(Saved entries)

(* ===== verification/Prelude.v ===== *)
(** * Verification of the URmessage message server

    The message server keeps the records of end-to-end encrypted groups and hands them out in
    order.  It does not read a record's body; it decides which records are accepted, in which order
    they stand, which keys authenticate whom, and how long things are kept.  This library models
    those decisions, one file per component, and proves what they promise.  It is written against
    the Go sources under [src/]; a definition carries the name of the function or type it
    translates where Rocq allows it.

    ** The program and the files

    A frame arrives from the platform's [connect] transport or at the server's own WebSocket endpoint
    ([endpoint/endpoint.go]).  [peer] assembles fragments into a request
    ([peer/frame.go]), resolves the connection it came on and checks its nonce
    ([peer/connection.go], [peer/hello.go], [peer/checks.go]), and dispatches to a handler of [api]
    on a worker ([peer/peer.go]), which calls a [store].  What a handler accepts it publishes to the
    registry of subscriptions ([api/subscribe.go], [api/rendezvous_push.go]), whose delivery
    goroutine hands pushes back to the peer.  A job of [sweep] reclaims expired rendezvous state
    from the store.  [cmd/message-server] reads the deployment and the configuration, starts all this,
    answers whether it is ready and stops it; its database is brought to head beforehand
    ([store/migrations.go]).

    - [Prelude]: Go values (nil-able slices, machine integers with their wrap-around, instants as
      nanoseconds, answers that may be errors), the development's tactics and hint databases, and
      the lemmas on integers and lists the components share.
    - [Sha256]: SHA-256 of the Go library, executable; the store compares and keeps such hashes.
    - [StoreTypes]: the data of [store/store.go] and the record checks and projections of
      [store/memory.go] ([Record] is [Rec.t]; [validateRecord], [openingOf],
      [wellFormedEpochAttachment], ...).
    - [Retention]: [Limits.apply], [pruneAfter] and [limitsOf] ([cmd/message-server/config.go]),
      with their theorems.
    - [MemoryStore]: the in-memory store ([store/memory.go]): [memoryGroup.t] is one group with all
      its tables, [Submit] is [submit_probe] (before the row lock) and [submit_finish] (under it),
      and [CreateGroup], [CloseGroup], [GroupStateOf], [EpochKeysOf] and [Fetch] are the other
      methods.  Refusals are values of [Reason]; a caller's errors are values of [Error].
    - [GroupLog]: the abstract specification.  A group is a log of records; [replay] computes from
      it everything a group must know ([view]), and [admissible] says which record may come next.
    - [GroupInv], [Submission], [Interleaving]: the invariant that a group's tables are the replay
      of its log, the exact outcome of a submission under the lock, and the transition system in
      which any number of submissions sit between their probe and the lock ([inflight], [step],
      [reachable]).  [Interleaving.config_ok] holds in every reachable configuration.
    - [StoreProps], [FetchProps]: the store's theorems; [Scenario]: a concrete run that opens a
      group, fans keys out, writes, loses and wins commits and closes, with a witness per theorem.
    - [LinkBox], [LinkBoxInv], [LinkBoxProps]: the link boxes of [store/memory.go], two tables of
      rows kept in step, with their theorems and witnesses.
    - [Sweep]: [sweep/sweep.go].  [LinkBoxSweeper] is the interface of the store a pass is written
      against and [LawfulSweeper] its promises; the memory store is an instance.
    - [Reassembly], [ReassemblyProps]: [peer/frame.go]; the specification is one step on a map of
      buffers ([spec_accept]), with no counts and no expiry list.
    - [Connections], [ConnectionProps]: the connection table, Hello and checks 1 and 2, with the
      connection objects in an explicit store because the code shares them by pointer.

    - [Prog], [Message]: programs over named operations, their runs and the rules that compose them;
      the requests, answers and the protobuf and record-layer functions the handlers call ([Library],
      a class, with its documented laws in [LibraryLaws]).
    - [Api], [ApiRecord], [ApiSubmit], [ApiFetch], [ApiRendezvous]: the handlers of [api] as programs,
      one definition per check: [Submit] and [CreateGroup] ([api/submit.go], [api/epochkeys.go]),
      [Fetch] ([api/fetch.go]), [Subscribe] and [Unsubscribe] ([api/subscribe.go]), the five
      rendezvous arms ([api/rendezvous.go]), and the state they run over ([api/api.go]).
    - [SubmitChecks], [ApiSubmitProps], [ApiFetchProps]: the handlers' theorems, over any store.
      [Server], [ServerProps]: any number of handlers interleaved over [MemoryStore], and the
      refinement that carries the store's theorems to them.  [ApiScenario]: the witnesses.
    - [Subscriptions], [RendezvousPush], [Registry]: the two halves of the registry, and the
      transition system of its callers, its signal channel and its delivery goroutine.
      [SubscriptionsProps], [RendezvousPushProps], [RegistryProps], [RendezvousClaims]: the theorems;
      [RegistryScenario]: the witnesses; [SubscribeRace]: the run in which a subscriber misses a
      commit.
    - [Dispatch], [DispatchProps], [DispatchScenario]: one job of [peer/peer.go] from the request's
      octets to the frames sent, a padded answer and its semaphores included.
    - [Receive], [ReceiveProps]: the receive loop, its two queues and their workers, and pushes.
      [PeerClose]: the peer's goroutines, the wait group and semaphores they share, and [Close], as a
      transition system; [SweepJob]: the same of the sweep's goroutine and its once guards.
    - [Endpoint]: the endpoint's fields and what each critical section does to them, one definition a
      section; [EndpointProps]: its goroutines, one per connection and per [Close], as a transition
      system, its invariant [tidy], the theorems and witnesses.
    - [Resource], [Settings], [SettingsProps]: the reader of resource files
      ([cmd/message-server/resource.go]) and the configuration ([cmd/message-server/config.go]).
    - [Deployment]: what a process is deployed with ([deployment.go]), what is printed of it, the
      service addresses ([transport.go]), and its theorem.
    - [Wiring], [WiringProps]: [buildServer] as a program whose calls may fail, the preconditions and
      answers of [/readyz], what a failed bind may say, what is advertised, the order of [Close]
      ([server.go], [endpoint.go], [health.go]); the error classes ([store/errorclass.go]).

    - [Sql]: sessions of a database as [store/pgx.go] uses them: transactions, row locks, calls that
      fail with or without their effect, other sessions between two calls; and a logic of every run.
    - [PgxBoxes]: the link boxes over PostgreSQL: the tables of [store/migrations.go] (013, 014), a
      function for each SQL statement, and each method as a program of statements.
      [PgxBoxesProps] (the arms that lock their box), [PgxUnlocked] (registration and the count)
      and [PgxSweep] relate them to [LinkBox]; [PgxProps]: the theorems about runs, and witnesses.
    - [OneKey]: where every statement works on the rows of one key, what a program makes of them
      ([post]) is what every run of its transaction makes of them ([spec_transaction]).
    - [PgxRecord], [PgxGroups], [PgxStore]: the groups over PostgreSQL: the key ring and its wraps, a
      record into its columns and back; the tables (001 to 012) with their constraints and a function
      for each SQL statement; each method as a program of statements.
      [PgxStored]: what it is for rows to hold a group ([stored], [represents], [sane]).
      [PgxReads], [PgxFetch], [PgxCreate]: the reads, the closing and the founding, related to
      [MemoryStore]; [PgxWrites], [PgxGates], [PgxAnswers], [PgxCommit], [PgxSubmit], [PgxTransact]:
      a submission, from the rows of one insert to the whole method; [PgxGroupProps]: the theorems
      about runs, and witnesses.
    - [Migrations]: [Migrate] and [MigrationsAtHead] as programs of statements on a connection, and many
      connections on one database, with failing calls, lost connections and the advisory lock.
      [MigrationsProps]: the positions a database takes ([at_]), a logic of programs that share it
      ([holds_over]), the theorems and witnesses.

    ** What the theorems show

    - The log (C1-C9, C36).  However submissions interleave: a batch is written whole or not at
      all; a retry is answered from the claims and writes nothing, for as long as the store lives;
      a group's tables are the replay of its log; ids have no gap; one commit wins an epoch and the
      loser is handed it; a record is accepted exactly when the specification admits it; ordinary
      records wait for the fan-out; keys are held exactly as long as they are needed; a closed group
      cannot be told from an unknown one.
    - Reading (C10).  Following the cursor reads everything once and stops.  ([FetchProps.fetch_exact]: a
      page is exactly the records asked for.)
    - The groups over PostgreSQL (C13, C14).  A submission does at two moments what the two phases of
      the in-memory store do; the other methods do at one moment what the in-memory ones do; or
      nothing.  So the theorems on the log are theorems on the tables.
    - Migrations (C15, C35).  However many runners and readers share a database and whatever fails, it
      is at some first migrations of the list, each run once; answers about it are true; a runner by
      itself is the reference walk.
    - The handlers (C11, C12, C16-C20).  In every reachable state of the interleaved server each
      record of a log was verified under the key of its epoch; every run of the handlers is a run of
      the store; the store is never asked anything ill formed; a page is served only to a request
      that was authenticated for it, and carries what was submitted; the checks come before the
      reads; and refusals cannot be told apart.
    - Pushes (C21-C24).  What is owed is pushed once calls stop; the two maps and the counts of the
      registry agree; a rendezvous subscription stands as long as a collect holds it; and the window
      in which a subscriber misses a commit.  ([RegistryProps.pushes_under_ceiling]: a push stays under
      its reader's ceiling.)
    - The peer (C25-C27).  Every job returns and answers its own request; the receive path, its
      queues and workers refine a specification of one decision per frame; a push goes to the
      connection of its client's last Hello.  ([PeerClose.close_ends_everything] and
      [SweepJob.close_waits]: closing ends every goroutine in a bounded number of steps.)
    - The endpoint (C28, C29, C40).  A frame for a connection of the endpoint is never the platform's;
      closing drains; and the cap on connections does not bind requests that upgrade together.
      ([EndpointProps.connections_accounted]: the counters add up.)
    - The process (C31-C33).  A deployment that loads holds what its files and variables say, and prints
      no value; a start is all or nothing; ready means able to serve.
    - The configuration (C30).  What is loaded is what was given, within bounds, or the error says
      what was wrong.  ([SettingsProps.printed_configuration_reloads]: printed, it loads as itself.)
    - The link boxes over PostgreSQL (C34).  The arms do at one moment what the in-memory arms do, or
      nothing.  ([PgxProps.pgx_register]: a registration counts under the cap in tables that were
      committed; [PgxProps.pgx_sweep]: a sweep is bounded and no arm can observe it.)
    - Framing (C37, C38).  The reassembler refines its specification and assembles what the sender's
      side cut, with anything interleaved.  ([ReassemblyProps.reassembly_bounded]: its bounds.)
    - Connections (C39).  Only the nonce of the last Hello authenticates.
    - Beside these, as lemmas: the clamp of retention is exact ([Retention.apply_exact]); sweeps of link
      boxes no arm can observe and a pass that ends ([LinkBoxProps.sweep_invisible], [Sweep.pass_ends]);
      at most two deposits in a box's life ([LinkBoxProps.deposit_at_most_twice]).

    ** Choices

    A clock reading is an argument, one per reading of the code, and a context is the error it
    would report, if any.  Maps keyed by octets are [gmap]s; a Go map ranged over is read through a
    function that does not depend on the order, or the theorem is proved for every order.  Integers
    are [Z] with the reduction of their width written at each operation that can overflow; ids and
    epochs wrap at 2^64, and the theorems whose conclusion needs it assume fewer than 2^64 records.
    Four recursions run on fuel: [Sha256.blocks] with the padded message's number of
    blocks; [Reassembly.expireLoop] with one turn more than the list has nodes,
    proved to end within it ([expire_exact]); [Sweep.passLoop] is bounded in the code by
    [maxBatches] and runs with exactly that; [Settings.digitsOf] with the 19 digits an int64 has at
    most.  Code that is not in [src/] is a parameter: the record layer and the protobuf runtime
    ([Message.Library] with [Message.LibraryLaws]), the envelope and its marshaller
    ([Dispatch.Wire], [Receive.Unwire]), the random source of [Open], and the sweeper's store behind
    its interface, AES-GCM and the database's timestamps ([PgxRecord.Vault], [PgxRecord.Timestamps]),
    the effect of DDL ([Migrations.Ddl]), certificates and frames ([Endpoint.FrameWire]).  Where many
    goroutines run, a theorem on their end bounds the steps they can take by themselves by a measure
    ([EndpointProps.work], [PeerClose.work], [SweepJob.work]) and says what is left when none can.
    A handler is a program over its collaborators, so that it can be interleaved call by call.

    The two stores differ where the columns do.  A page or a winning commit out of PostgreSQL carries
    the prune time of its row and the epoch keys as they are kept by then ([PgxFetch.reissued]), where
    the in-memory store hands out the record it was given; instants are whole microseconds; and the
    theorems on it are for records within the columns' ranges ([PgxCommit.submittable]; past them the
    insert fails, [PgxGroupProps.wide_index_fails]) and for batches that do not pin one recovery handle
    to two keys ([PgxGates.consistent]: the gates over PostgreSQL read the pins once, so such a batch is
    refused later than in memory, and may be refused for another of its records).

    ** What is not modelled

    - The making of the pool and the readiness checks of the clock and the time zone ([store/pgx.go]),
      which are the driver's calls; what a migration's DDL does to a schema.  The database's own
      behaviour is the documented one of its statements: a statement sees what is committed and its
      own transaction, a locked row is changed by nobody else, a constraint that fails fails its
      statement, a session that ends gives up its advisory lock.
    - TLS, HTTP and the WebSocket library under the endpoint, the platform's client and its parser of
      credentials ([Deployment.Credentials]), and the health listener's own goroutine.
    - The counters of the peer that only report, signals, flags and printing ([main.go]).
    - The tools ([cmd/messagectl], [harness]) and the contract suites of [store], which are tests.
    - Prose the program prints about itself ([NotBuilt]), logging and metrics.

    Goroutines and locks appear as the critical sections they delimit. *)

From stdpp Require Export base tactics gmap list fin_maps strings.
From stdpp Require Import sorting.
From Stdlib Require Export ZArith Lia.
(* ===== verification/StoreTypes.v ===== *)
(** * The store's vocabulary ([store/store.go], and the row helpers of [store/memory.go])

    The exact-length shapes of the identifiers, the retention-class bytes, the record and its
    parsed attachment, the errors and the reason codes, and the pure functions both store
    implementations share: which kinds open an epoch ([openingOf]), what a well-formed opening
    is, and the validation every record passes before anything is read. *)

From S2P Require Import Prelude Sha256.

(** ** Constants *)

Definition GroupIdBytes : Z := 32.
Definition SenderHandleBytes : Z := 16.
Definition BodyHashBytes : Z := 32.
Definition HeadHashBytes : Z := 32.
Definition RecoveryHandleBytes : Z := 16.
Definition WrapTargetHandleBytes : Z := 16.
Definition BlobIdBytes : Z := 32.
Definition GroupContextHashBytes : Z := 32.
Definition VerifyPubBytes : Z := 32.
Definition EpochKeyBytes : Z := 32.

Definition firstRecordId : Z := 1.

Definition ClassPermanent : Z := 0x00.
Definition ClassDurable : Z := 0x01.
Definition ClassMedia : Z := 0x02.
Definition ClassEphBase : Z := 0x10.
Definition ClassEphMax : Z := 0x15.
Definition EphWindowMax : Z := two63 - 1.

Definition ephBucketSeconds : list Z := [0; 3600; 28800; 86400; 604800; 2419200].

Definition SnapshotLeafIndex : Z := 0xFFFFFFFF.
Definition DurableUnset : Z := 0.
Definition DurableIndefinite : Z := 0xFFFFFFFF.

(** ** Errors and reasons *)

(** The sentinels of [store.go], with the one error a caller's context brings. *)
Inductive Error : Type :=
  | ErrContext
  | ErrGroupUnavailable
  | ErrEpochKeyUnknown
  | ErrTransientRecord
  | ErrIdentifierShape
  | ErrRetentionClass
  | ErrSizeBucket
  | ErrEphWindowClass
  | ErrEphWindowRange
  | ErrInlineOrBlob
  | ErrCommitBatch
  | ErrEmptyBatch
  | ErrLinkBoxShape
  | ErrLinkBoxTtl
  | ErrLinkBoxUnknown
  | ErrLinkBoxLiveCap.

• _Problem statement_
Say only the number of lines of the data above in which the string "system" occurs.

• _Result of this task_
4